El ser humano se guía por su ethos , pero sin desvincularse de la reflexión racional, que tiene presentes los fines últimos a los que se encamina su acción. Recordemos que Aristóteles distinguía las virtudes éticas de las dianoéticas y las situaba en diferentes partes del alma racional, pero asimismo se preguntaba si no serían dos puntos de lo mismo, “tal como lo son en la circunferencia lo convexo y lo cóncavo”. Esta ambigüedad se da asimismo en la sabiduría práctica, que no es pura reflexión, sino más bien conocimiento experiencial aplicable a cada caso. En el momento en que deliberamos sobre nuestras acciones no lo hacemos sobre principios generales, sino que evaluamos la conveniencia de las situaciones y, para llevarlo a cabo, resulta extremadamente útil la experiencia.

Aristóteles: Constructor De La Filosofía De La Ciencia Y Del Metodo Científico (parte I)

El estudio de la felicidad como fin ético de la Retórica lleva a la definición de «exitación» y al análisis de sus diferentes tipos. Todo lo que es de conformidad con la naturaleza es placentero y todo lo que es opuesto a ella es lamentable. Distingue entre los bienestares anatómicos o instintivos, y los placeres intelectuales, imaginativos y morales. Aristóteles apunta que el deseo de exitación, estimulado por la imaginación ‑memoria e ilusión‑ constituye entre los impulsos básicos vitales desencadenantes de las formas de proceder delictivas.
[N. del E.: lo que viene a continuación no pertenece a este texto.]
(** ** The files of the command line *)

Lemma length_root_bytes names : length (root_bytes names) = (32 + 16 * length names)%nat.
Proof.
  unfold root_bytes. rewrite !length_app, !length_dirent_bytes. cut (forall k, length (concat (imap (fun j name => dirent_bytes (Z.of_nat (k + j) + 2) name) names)) = (16 * length names)%nat).
  { intros H. specialize (H 0%nat). cbn [Nat.add] in H. rewrite H. lia. }
  induction names as [|x names IH]; intros k; [done|]. cbn [imap concat length]. rewrite length_app, length_dirent_bytes.
  unfold compose. specialize (IH (S k)). erewrite imap_ext; [rewrite IH; lia|]. intros j y _. cbn. by rewrite Nat.add_succ_r.
Qed.

Lemma root_bytes_snoc names x : root_bytes (names ++ [x]) = root_bytes names ++ dirent_bytes (Z.of_nat (length names) + 2) x.
Proof.
  unfold root_bytes. rewrite imap_app, concat_app. cbn [imap concat]. rewrite app_nil_r, <-!app_assoc. do 3 f_equal. unfold compose. by rewrite Nat.add_0_r.
Qed.

Lemma image_of_snoc pre a :
  image_of (pre ++ [a]) =
    (T_DIR, root_bytes (shortname <$> pre) ++ dirent_bytes (Z.of_nat (length pre) + 2) (shortname a)) ::
      ((fun a => (T_FILE, concat (snd a))) <$> pre) ++ [(T_FILE, concat (snd a))].
Proof. unfold image_of. rewrite !fmap_app. cbn [fmap list_fmap]. rewrite root_bytes_snoc, length_fmap. done. Qed.

Lemma length_image_of args : length (image_of args) = S (length args).
Proof. unfold image_of. cbn [length]. by rewrite length_fmap. Qed.

Lemma total_image_app pre post : total (image_of pre) <= total (image_of (pre ++ post)).
Proof.
  unfold image_of. cbn [total snd]. rewrite !fmap_app, itotal_app, !length_root_bytes, length_app, !length_fmap.
  pose proof (total_nonneg ((fun a => (T_FILE, concat (snd a))) <$> post)).
  pose proof (nblk_mono (Z.of_nat (32 + 16 * length pre)) (Z.of_nat (32 + 16 * (length pre + length post))) ltac:(lia)). lia.
Qed.

Definition arg_ok (a : list Z * list (list Z)) : Prop :=
  existsb (Z.eqb 47) (drop_user (fst a)) = false /\ Z.of_nat (length (concat (snd a))) <= MAXFILE * BSIZE.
El género judicial tiene por objeto la justicia o la injusticia de los hechos, y su fin es arreglar la injusticia. Pretende beneficiar una cierta opinión sobre un derecho que ha sido perjudicado.

2 Aunque la ética aristotélica nos brinda una rica antropología de la acción, falta en ella una investigación sobre la independencia que Gadamer explicitará en sus estudios sobre la finitud humana. Mucho se escribió y hablado sobre la manera de enfrentar este desafío, pero que tal meditar en adaptar el procedimiento aristotélico a la comunicación empática que se requiere por estos momentos. Ingreso instantáneo a millones de ebooks, audiolibros, revistas, podcasts y considerablemente más. En las virtudes morales estarían la fortaleza, la templanza y la justicia.

Esta esencia tiene la propiedad de que su movimiento natural no está dirigido hacia el centro del universo . Sus átomos están animados de un movimiento circular, de tal modo que el centro de la circunferencia coincide con el centro del universo y, por ende, paralelo a la superficie de la Tierra. Según la física de Aristóteles los cuerpos están sujetos a movimientos naturales, que se producen como resultado de la tendencia de que están animados los átomos que los forman a dirigirse a su esfera pertinente.

La figura de la derecha sería la visión moderna de la esfera de las estrellas fijas, donde se pueden distinguir las constelaciones más importantes. En este modelo solo son probables estos 2 movimientos, naturales o forzados. Así no se explican la gran mayoría de los movimientos; es decir, aquéllos que se producen como resultado de un impulso inicial, como el movimiento de una flecha o una lanza. En este tipo de movimientos se aplica una fuerza a la flecha durante un tiempo corto, tras el cual la flecha recorre un espacio considerable sin estar animada, aparentemente, por ningún tipo de fuerza, contrariamente a lo estipulado por la teoría. Para argumentar este tipo de movimiento Aristóteles tuvo que idear la teoría del horror al vacío, teoría que perduraría hasta el momento en que Torricelli demostró su falsedad, poco tras la desaparición de Galileo. Aunque no se desecha que el germen de la Poética aristotélica se halla en las indagaciones que realizó con ocasión de su preceptorado sobre Alejandro Magno, la proposición mucho más extendida hoy en dia apunta a que esta obra fue compuesta durante la segunda estancia de Aristóteles en Atenas (entre 335 y 323 a. C.).